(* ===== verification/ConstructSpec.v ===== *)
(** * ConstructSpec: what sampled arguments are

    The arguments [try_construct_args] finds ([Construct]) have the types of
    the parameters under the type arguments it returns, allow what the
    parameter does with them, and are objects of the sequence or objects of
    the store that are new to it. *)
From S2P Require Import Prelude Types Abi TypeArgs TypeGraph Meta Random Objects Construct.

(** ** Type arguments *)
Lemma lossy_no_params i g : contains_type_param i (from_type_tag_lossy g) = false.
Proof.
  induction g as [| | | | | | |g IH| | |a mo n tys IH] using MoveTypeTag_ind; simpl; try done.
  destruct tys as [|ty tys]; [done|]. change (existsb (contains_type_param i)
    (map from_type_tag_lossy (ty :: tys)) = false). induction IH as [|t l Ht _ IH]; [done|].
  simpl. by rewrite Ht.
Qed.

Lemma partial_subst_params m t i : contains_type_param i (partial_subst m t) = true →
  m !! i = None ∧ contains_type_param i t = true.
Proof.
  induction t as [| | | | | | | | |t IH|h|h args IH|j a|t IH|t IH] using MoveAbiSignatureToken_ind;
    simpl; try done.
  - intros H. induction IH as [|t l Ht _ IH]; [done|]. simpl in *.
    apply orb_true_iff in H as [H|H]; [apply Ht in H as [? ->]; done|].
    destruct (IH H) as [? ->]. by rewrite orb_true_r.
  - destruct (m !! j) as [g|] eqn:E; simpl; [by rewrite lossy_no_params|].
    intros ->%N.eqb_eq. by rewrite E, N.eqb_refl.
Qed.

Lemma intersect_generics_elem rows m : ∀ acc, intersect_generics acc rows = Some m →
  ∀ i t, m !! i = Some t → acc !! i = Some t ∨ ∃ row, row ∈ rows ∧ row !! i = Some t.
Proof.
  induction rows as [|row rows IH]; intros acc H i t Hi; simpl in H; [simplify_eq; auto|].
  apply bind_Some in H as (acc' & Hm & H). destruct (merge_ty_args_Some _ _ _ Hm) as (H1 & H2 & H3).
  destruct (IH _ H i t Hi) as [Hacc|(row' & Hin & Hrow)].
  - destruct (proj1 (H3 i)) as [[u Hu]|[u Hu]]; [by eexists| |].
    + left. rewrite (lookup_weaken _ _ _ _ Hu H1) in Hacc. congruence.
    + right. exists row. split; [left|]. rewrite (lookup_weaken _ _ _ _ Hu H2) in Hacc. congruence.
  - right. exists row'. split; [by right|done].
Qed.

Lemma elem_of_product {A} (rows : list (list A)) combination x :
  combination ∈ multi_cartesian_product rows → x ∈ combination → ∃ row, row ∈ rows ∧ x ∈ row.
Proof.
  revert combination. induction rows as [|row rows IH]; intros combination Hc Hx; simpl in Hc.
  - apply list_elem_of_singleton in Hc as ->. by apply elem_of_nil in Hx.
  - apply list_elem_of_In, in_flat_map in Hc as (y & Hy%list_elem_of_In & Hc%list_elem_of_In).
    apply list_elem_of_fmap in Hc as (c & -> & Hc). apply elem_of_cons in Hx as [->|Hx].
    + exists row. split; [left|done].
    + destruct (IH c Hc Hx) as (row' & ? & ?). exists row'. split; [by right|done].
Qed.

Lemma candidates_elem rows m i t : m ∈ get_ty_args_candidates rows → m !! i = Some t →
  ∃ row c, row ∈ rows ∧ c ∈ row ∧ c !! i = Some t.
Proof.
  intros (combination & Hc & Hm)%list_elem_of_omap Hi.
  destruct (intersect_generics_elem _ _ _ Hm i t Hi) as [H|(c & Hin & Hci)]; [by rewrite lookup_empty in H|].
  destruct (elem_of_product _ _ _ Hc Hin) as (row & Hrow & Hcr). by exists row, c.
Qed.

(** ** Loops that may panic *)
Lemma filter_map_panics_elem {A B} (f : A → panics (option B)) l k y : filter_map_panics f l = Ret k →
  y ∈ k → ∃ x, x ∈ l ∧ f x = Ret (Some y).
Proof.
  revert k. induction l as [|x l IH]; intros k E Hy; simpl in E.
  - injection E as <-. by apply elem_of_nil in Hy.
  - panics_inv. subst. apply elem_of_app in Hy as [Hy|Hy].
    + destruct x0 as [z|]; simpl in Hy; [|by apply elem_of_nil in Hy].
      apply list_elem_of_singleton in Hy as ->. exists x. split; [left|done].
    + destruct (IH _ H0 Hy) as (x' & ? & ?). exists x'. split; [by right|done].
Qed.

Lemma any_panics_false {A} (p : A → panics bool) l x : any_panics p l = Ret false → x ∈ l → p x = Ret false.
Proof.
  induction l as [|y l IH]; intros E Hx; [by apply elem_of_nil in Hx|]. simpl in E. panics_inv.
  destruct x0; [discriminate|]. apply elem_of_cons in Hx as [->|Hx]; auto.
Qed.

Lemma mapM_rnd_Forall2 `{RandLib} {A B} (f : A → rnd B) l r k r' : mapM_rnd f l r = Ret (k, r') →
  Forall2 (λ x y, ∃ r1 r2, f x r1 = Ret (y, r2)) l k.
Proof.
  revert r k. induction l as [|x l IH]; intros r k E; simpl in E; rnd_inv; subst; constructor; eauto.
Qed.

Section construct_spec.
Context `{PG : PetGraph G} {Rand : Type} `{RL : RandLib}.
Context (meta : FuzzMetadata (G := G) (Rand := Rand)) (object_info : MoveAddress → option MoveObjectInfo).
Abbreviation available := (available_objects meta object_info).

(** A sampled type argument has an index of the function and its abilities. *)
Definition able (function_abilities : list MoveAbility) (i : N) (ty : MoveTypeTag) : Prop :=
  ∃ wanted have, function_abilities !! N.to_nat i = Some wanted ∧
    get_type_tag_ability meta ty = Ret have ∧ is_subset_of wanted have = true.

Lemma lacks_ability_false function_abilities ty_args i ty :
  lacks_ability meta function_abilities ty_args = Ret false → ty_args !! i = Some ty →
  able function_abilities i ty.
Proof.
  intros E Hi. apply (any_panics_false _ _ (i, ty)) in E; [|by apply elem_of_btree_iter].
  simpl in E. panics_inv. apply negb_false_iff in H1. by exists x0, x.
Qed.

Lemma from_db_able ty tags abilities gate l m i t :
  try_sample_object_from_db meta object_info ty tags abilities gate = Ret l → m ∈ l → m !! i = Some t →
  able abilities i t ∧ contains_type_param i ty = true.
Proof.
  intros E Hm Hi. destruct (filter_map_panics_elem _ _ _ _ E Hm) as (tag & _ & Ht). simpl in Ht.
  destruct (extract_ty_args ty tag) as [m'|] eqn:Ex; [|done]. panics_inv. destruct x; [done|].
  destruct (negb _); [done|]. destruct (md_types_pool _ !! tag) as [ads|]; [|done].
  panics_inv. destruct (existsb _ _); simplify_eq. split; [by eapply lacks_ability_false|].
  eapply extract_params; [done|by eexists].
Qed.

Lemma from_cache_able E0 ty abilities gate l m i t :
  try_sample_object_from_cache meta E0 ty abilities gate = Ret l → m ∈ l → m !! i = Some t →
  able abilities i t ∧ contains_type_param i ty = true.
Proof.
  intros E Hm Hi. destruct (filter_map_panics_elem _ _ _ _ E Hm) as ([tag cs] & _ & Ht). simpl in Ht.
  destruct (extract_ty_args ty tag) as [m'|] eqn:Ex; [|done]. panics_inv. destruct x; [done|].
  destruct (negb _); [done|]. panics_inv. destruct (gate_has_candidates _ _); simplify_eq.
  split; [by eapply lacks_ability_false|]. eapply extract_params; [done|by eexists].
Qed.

▶ _Problem_
The complete listing above is to be output again exactly.

▶ _Written response_
(* ===== verification/ConstructSpec.v ===== *)
(** * ConstructSpec: what sampled arguments are

    The arguments [try_construct_args] finds ([Construct]) have the types of
    the parameters under the type arguments it returns, allow what the
    parameter does with them, and are objects of the sequence or objects of
    the store that are new to it. *)
From S2P Require Import Prelude Types Abi TypeArgs TypeGraph Meta Random Objects Construct.

(** ** Type arguments *)
Lemma lossy_no_params i g : contains_type_param i (from_type_tag_lossy g) = false.
Proof.
  induction g as [| | | | | | |g IH| | |a mo n tys IH] using MoveTypeTag_ind; simpl; try done.
  destruct tys as [|ty tys]; [done|]. change (existsb (contains_type_param i)
    (map from_type_tag_lossy (ty :: tys)) = false). induction IH as [|t l Ht _ IH]; [done|].
  simpl. by rewrite Ht.
Qed.

Lemma partial_subst_params m t i : contains_type_param i (partial_subst m t) = true →
  m !! i = None ∧ contains_type_param i t = true.
Proof.
  induction t as [| | | | | | | | |t IH|h|h args IH|j a|t IH|t IH] using MoveAbiSignatureToken_ind;
    simpl; try done.
  - intros H. induction IH as [|t l Ht _ IH]; [done|]. simpl in *.
    apply orb_true_iff in H as [H|H]; [apply Ht in H as [? ->]; done|].
    destruct (IH H) as [? ->]. by rewrite orb_true_r.
  - destruct (m !! j) as [g|] eqn:E; simpl; [by rewrite lossy_no_params|].
    intros ->%N.eqb_eq. by rewrite E, N.eqb_refl.
Qed.

Lemma intersect_generics_elem rows m : ∀ acc, intersect_generics acc rows = Some m →
  ∀ i t, m !! i = Some t → acc !! i = Some t ∨ ∃ row, row ∈ rows ∧ row !! i = Some t.
Proof.
  induction rows as [|row rows IH]; intros acc H i t Hi; simpl in H; [simplify_eq; auto|].
  apply bind_Some in H as (acc' & Hm & H). destruct (merge_ty_args_Some _ _ _ Hm) as (H1 & H2 & H3).
  destruct (IH _ H i t Hi) as [Hacc|(row' & Hin & Hrow)].
  - destruct (proj1 (H3 i)) as [[u Hu]|[u Hu]]; [by eexists| |].
    + left. rewrite (lookup_weaken _ _ _ _ Hu H1) in Hacc. congruence.
    + right. exists row. split; [left|]. rewrite (lookup_weaken _ _ _ _ Hu H2) in Hacc. congruence.
  - right. exists row'. split; [by right|done].
Qed.

Lemma elem_of_product {A} (rows : list (list A)) combination x :
  combination ∈ multi_cartesian_product rows → x ∈ combination → ∃ row, row ∈ rows ∧ x ∈ row.
Proof.
  revert combination. induction rows as [|row rows IH]; intros combination Hc Hx; simpl in Hc.
  - apply list_elem_of_singleton in Hc as ->. by apply elem_of_nil in Hx.
  - apply list_elem_of_In, in_flat_map in Hc as (y & Hy%list_elem_of_In & Hc%list_elem_of_In).
    apply list_elem_of_fmap in Hc as (c & -> & Hc). apply elem_of_cons in Hx as [->|Hx].
    + exists row. split; [left|done].
    + destruct (IH c Hc Hx) as (row' & ? & ?). exists row'. split; [by right|done].
Qed.

Lemma candidates_elem rows m i t : m ∈ get_ty_args_candidates rows → m !! i = Some t →
  ∃ row c, row ∈ rows ∧ c ∈ row ∧ c !! i = Some t.
Proof.
  intros (combination & Hc & Hm)%list_elem_of_omap Hi.
  destruct (intersect_generics_elem _ _ _ Hm i t Hi) as [H|(c & Hin & Hci)]; [by rewrite lookup_empty in H|].
  destruct (elem_of_product _ _ _ Hc Hin) as (row & Hrow & Hcr). by exists row, c.
Qed.

(** ** Loops that may panic *)
Lemma filter_map_panics_elem {A B} (f : A → panics (option B)) l k y : filter_map_panics f l = Ret k →
  y ∈ k → ∃ x, x ∈ l ∧ f x = Ret (Some y).
Proof.
  revert k. induction l as [|x l IH]; intros k E Hy; simpl in E.
  - injection E as <-. by apply elem_of_nil in Hy.
  - panics_inv. subst. apply elem_of_app in Hy as [Hy|Hy].
    + destruct x0 as [z|]; simpl in Hy; [|by apply elem_of_nil in Hy].
      apply list_elem_of_singleton in Hy as ->. exists x. split; [left|done].
    + destruct (IH _ H0 Hy) as (x' & ? & ?). exists x'. split; [by right|done].
Qed.

Lemma any_panics_false {A} (p : A → panics bool) l x : any_panics p l = Ret false → x ∈ l → p x = Ret false.
Proof.
  induction l as [|y l IH]; intros E Hx; [by apply elem_of_nil in Hx|]. simpl in E. panics_inv.
  destruct x0; [discriminate|]. apply elem_of_cons in Hx as [->|Hx]; auto.
Qed.

Lemma mapM_rnd_Forall2 `{RandLib} {A B} (f : A → rnd B) l r k r' : mapM_rnd f l r = Ret (k, r') →
  Forall2 (λ x y, ∃ r1 r2, f x r1 = Ret (y, r2)) l k.
Proof.
  revert r k. induction l as [|x l IH]; intros r k E; simpl in E; rnd_inv; subst; constructor; eauto.
Qed.

Section construct_spec.
Context `{PG : PetGraph G} {Rand : Type} `{RL : RandLib}.
Context (meta : FuzzMetadata (G := G) (Rand := Rand)) (object_info : MoveAddress → option MoveObjectInfo).
Abbreviation available := (available_objects meta object_info).

(** A sampled type argument has an index of the function and its abilities. *)
Definition able (function_abilities : list MoveAbility) (i : N) (ty : MoveTypeTag) : Prop :=
  ∃ wanted have, function_abilities !! N.to_nat i = Some wanted ∧
    get_type_tag_ability meta ty = Ret have ∧ is_subset_of wanted have = true.

Lemma lacks_ability_false function_abilities ty_args i ty :
  lacks_ability meta function_abilities ty_args = Ret false → ty_args !! i = Some ty →
  able function_abilities i ty.
Proof.
  intros E Hi. apply (any_panics_false _ _ (i, ty)) in E; [|by apply elem_of_btree_iter].
  simpl in E. panics_inv. apply negb_false_iff in H1. by exists x0, x.
Qed.

Lemma from_db_able ty tags abilities gate l m i t :
  try_sample_object_from_db meta object_info ty tags abilities gate = Ret l → m ∈ l → m !! i = Some t →
  able abilities i t ∧ contains_type_param i ty = true.
Proof.
  intros E Hm Hi. destruct (filter_map_panics_elem _ _ _ _ E Hm) as (tag & _ & Ht). simpl in Ht.
  destruct (extract_ty_args ty tag) as [m'|] eqn:Ex; [|done]. panics_inv. destruct x; [done|].
  destruct (negb _); [done|]. destruct (md_types_pool _ !! tag) as [ads|]; [|done].
  panics_inv. destruct (existsb _ _); simplify_eq. split; [by eapply lacks_ability_false|].
  eapply extract_params; [done|by eexists].
Qed.

Lemma from_cache_able E0 ty abilities gate l m i t :
  try_sample_object_from_cache meta E0 ty abilities gate = Ret l → m ∈ l → m !! i = Some t →
  able abilities i t ∧ contains_type_param i ty = true.
Proof.
  intros E Hm Hi. destruct (filter_map_panics_elem _ _ _ _ E Hm) as ([tag cs] & _ & Ht). simpl in Ht.
  destruct (extract_ty_args ty tag) as [m'|] eqn:Ex; [|done]. panics_inv. destruct x; [done|].
  destruct (negb _); [done|]. panics_inv. destruct (gate_has_candidates _ _); simplify_eq.
  split; [by eapply lacks_ability_false|]. eapply extract_params; [done|by eexists].
Qed.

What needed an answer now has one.